The author is a Reuters Breakingviews columnist. The opinions expressed are his own.

When there is turmoil in global markets, safe havens, such as U.S. government bonds, typically benefit. But right now, the pattern may be different. In Brazil, India and Indonesia, central banks have intervened to slow their currencies’ slide in the past two weeks. Traders say that other countries are doing the same. These raids on foreign exchange reserves will add to the tailwinds that are driving U.S. Treasury yields higher.

Emerging markets have been large and mostly steady buyers of Treasuries for decades. Only in 1998, during the Asian crisis, did their holdings of dollar-denominated assets fall. The buying probably increased during the past three years, when the problem for these countries was how to stop their currencies rising against the dollar – and what to do with the reserves they accumulated in the process.

Now they face the opposite challenges. Slowing growth has been a drag on their currencies. So has concern that Western monetary policy will become somewhat less accommodative. These worries have driven 10-year Treasury yields to two-year highs of close to 3 percent, which has also eroded the attraction of emerging-market assets.

The fall in these currencies means emerging economies won’t accumulate Treasuries at the same pace. And those who are intervening against the tide of the foreign exchanges may be forced to sell some U.S. bonds. It will take a while to build up a full picture, but central banks and sovereign wealth funds sold $14.3 billion more dollar-denominated securities than they bought in June, the most recent month for which U.S. Treasury figures are available – and before the turmoil in emerging markets.

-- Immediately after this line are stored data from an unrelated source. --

(** * datamart: index builder and augmentation engine

    A shallow embedding of [datamart/index_builder.py] and
    [datamart/augment.py].  Python methods that read and write the
    [IndexBuilder] / [Augment] instance, the Elasticsearch index and the
    file system are functions in a state-and-exception monad: the state
    survives a raised exception, as it does in Python.  The collaborators
    whose code lives in other modules of the package (the index manager,
    the query manager, the profiler, the schema validator, the
    materializer, the joiners) are records of operations. *)

From Stdlib Require Import ZArith String Ascii List Sorted DecimalString Lia.
From stdpp Require Import gmap strings list.

Open Scope Z_scope.

(** ** Python runtime: exceptions and the state-and-exception monad *)

Inductive exn : Type :=
  | ValueError (msg : string)
  | TypeError (msg : string)
  | IndexError (msg : string)
  | KeyError (msg : string)
  | OSError (msg : string)
  | ValidationError (msg : string)
  | ConnectionError (msg : string)
  | RuntimeError (msg : string).

Inductive result (A : Type) : Type :=
  | Ok (a : A)
  | Raise (e : exn).
Arguments Ok {A} a.
Arguments Raise {A} e.

(** What the process prints or warns about. *)
Inductive output : Type :=
  | Print (s : string)
  | Warn (s : string)
  | PrintExc (e : exn).

Definition M (St A : Type) : Type := St -> result A * St.

Definition ret {St A} (a : A) : M St A := fun s => (Ok a, s).
Definition raise {St A} (e : exn) : M St A := fun s => (Raise e, s).
Definition bind {St A B} (m : M St A) (k : A -> M St B) : M St B :=
  fun s => match m s with
           | (Ok a, s') => k a s'
           | (Raise e, s') => (Raise e, s')
           end.
(** [try: m except: h] with a bare [except] clause. *)
Definition try_except {St A} (m : M St A) (h : exn -> M St A) : M St A :=
  fun s => match m s with
           | (Ok a, s') => (Ok a, s')
           | (Raise e, s') => h e s'
           end.
Definition get {St} : M St St := fun s => (Ok s, s).
Definition modify {St} (f : St -> St) : M St unit := fun s => (Ok tt, f s).
(** A value that is computed without touching the state but may raise. *)
Definition lift {St A} (r : result A) : M St A := fun s => (r, s).
(** A read of the state that may raise. *)
Definition observe {St A} (f : St -> result A) : M St A := fun s => (f s, s).

Declare Scope py_scope.
Delimit Scope py_scope with py.
Notation "x <- m ;; k" := (bind m (fun x => k))
  (at level 100, m at next level, right associativity) : py_scope.
Notation "m ;;; k" := (bind m (fun _ => k))
  (at level 100, right associativity) : py_scope.
Open Scope py_scope.

(** [for x in l: body x] *)
Fixpoint for_each {St A} (l : list A) (body : A -> M St unit) : M St unit :=
  match l with
  | [] => ret tt
  | x :: l' => body x ;;; for_each l' body
  end.

(** ** Python strings and paths *)

Definition py_str_int (z : Z) : string := NilZero.string_of_int (Z.to_int z).

(** [s.endswith(suffix)] *)
Definition endswith (s suffix : string) : bool :=
  let n := String.length s in
  let m := String.length suffix in
  (m <=? n)%nat && String.eqb (substring (n - m) m s) suffix.

(** [s.replace(old, new)] for a non-empty [old]: non-overlapping
    occurrences, leftmost first.  [skip] counts the characters of a
    matched occurrence that are still to be dropped. *)
Fixpoint replace_from (skip : nat) (old new s : string) : string :=
  match s with
  | EmptyString => EmptyString
  | String c s' =>
      match skip with
      | S k => replace_from k old new s'
      | O => if String.prefix old s
             then new +:+ replace_from (String.length old - 1) old new s'
             else String c (replace_from O old new s')
      end
  end.
Definition str_replace (s old new : string) : string := replace_from O old new s.

Definition newline : string := String (Ascii.ascii_of_nat 10) EmptyString.

(** [os.path.join(a, b)] on a POSIX system. *)
Definition path_join (a b : string) : string :=
  if String.prefix "/" b then b
  else if String.eqb a "" || endswith a "/" then a +:+ b
  else a +:+ "/" +:+ b.

(** Truth value of a [str] or of an optional [str]. *)
Definition truthy_str (s : string) : bool := negb (String.eqb s "").
Definition truthy_opt_str (o : option string) : bool :=
  match o with Some s => truthy_str s | None => false end.
Definition truthy_int (z : Z) : bool := negb (z =? 0).
Definition truthy_opt_int (o : option Z) : bool :=
  match o with Some z => truthy_int z | None => false end.

(** [enumerate(l)] and [range(n)] *)
Definition enumerate {A} (l : list A) : list (nat * A) :=
  combine (seq 0 (length l)) l.
Definition range (n : nat) : list nat := seq 0 n.

(** A [for] loop whose body updates a local object and may raise. *)
Fixpoint for_fold {A S} (l : list A) (body : A -> S -> result S) (s : S)
  : result S :=
  match l with
  | [] => Ok s
  | x :: l' => match body x s with
               | Ok s' => for_fold l' body s'
               | Raise e => Raise e
               end
  end.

True, central bank reserve managers generally do not dominate flows in the U.S. bond market. And many of them will keep reinvesting their coupon and redemption payments back into Treasuries. But they won’t be the perennially voracious buyers of U.S. bonds they once were. And that improves the odds that U.S. yields will rise. The United States may still be safe in some ways, but it is looking a little less like a haven for bond investors.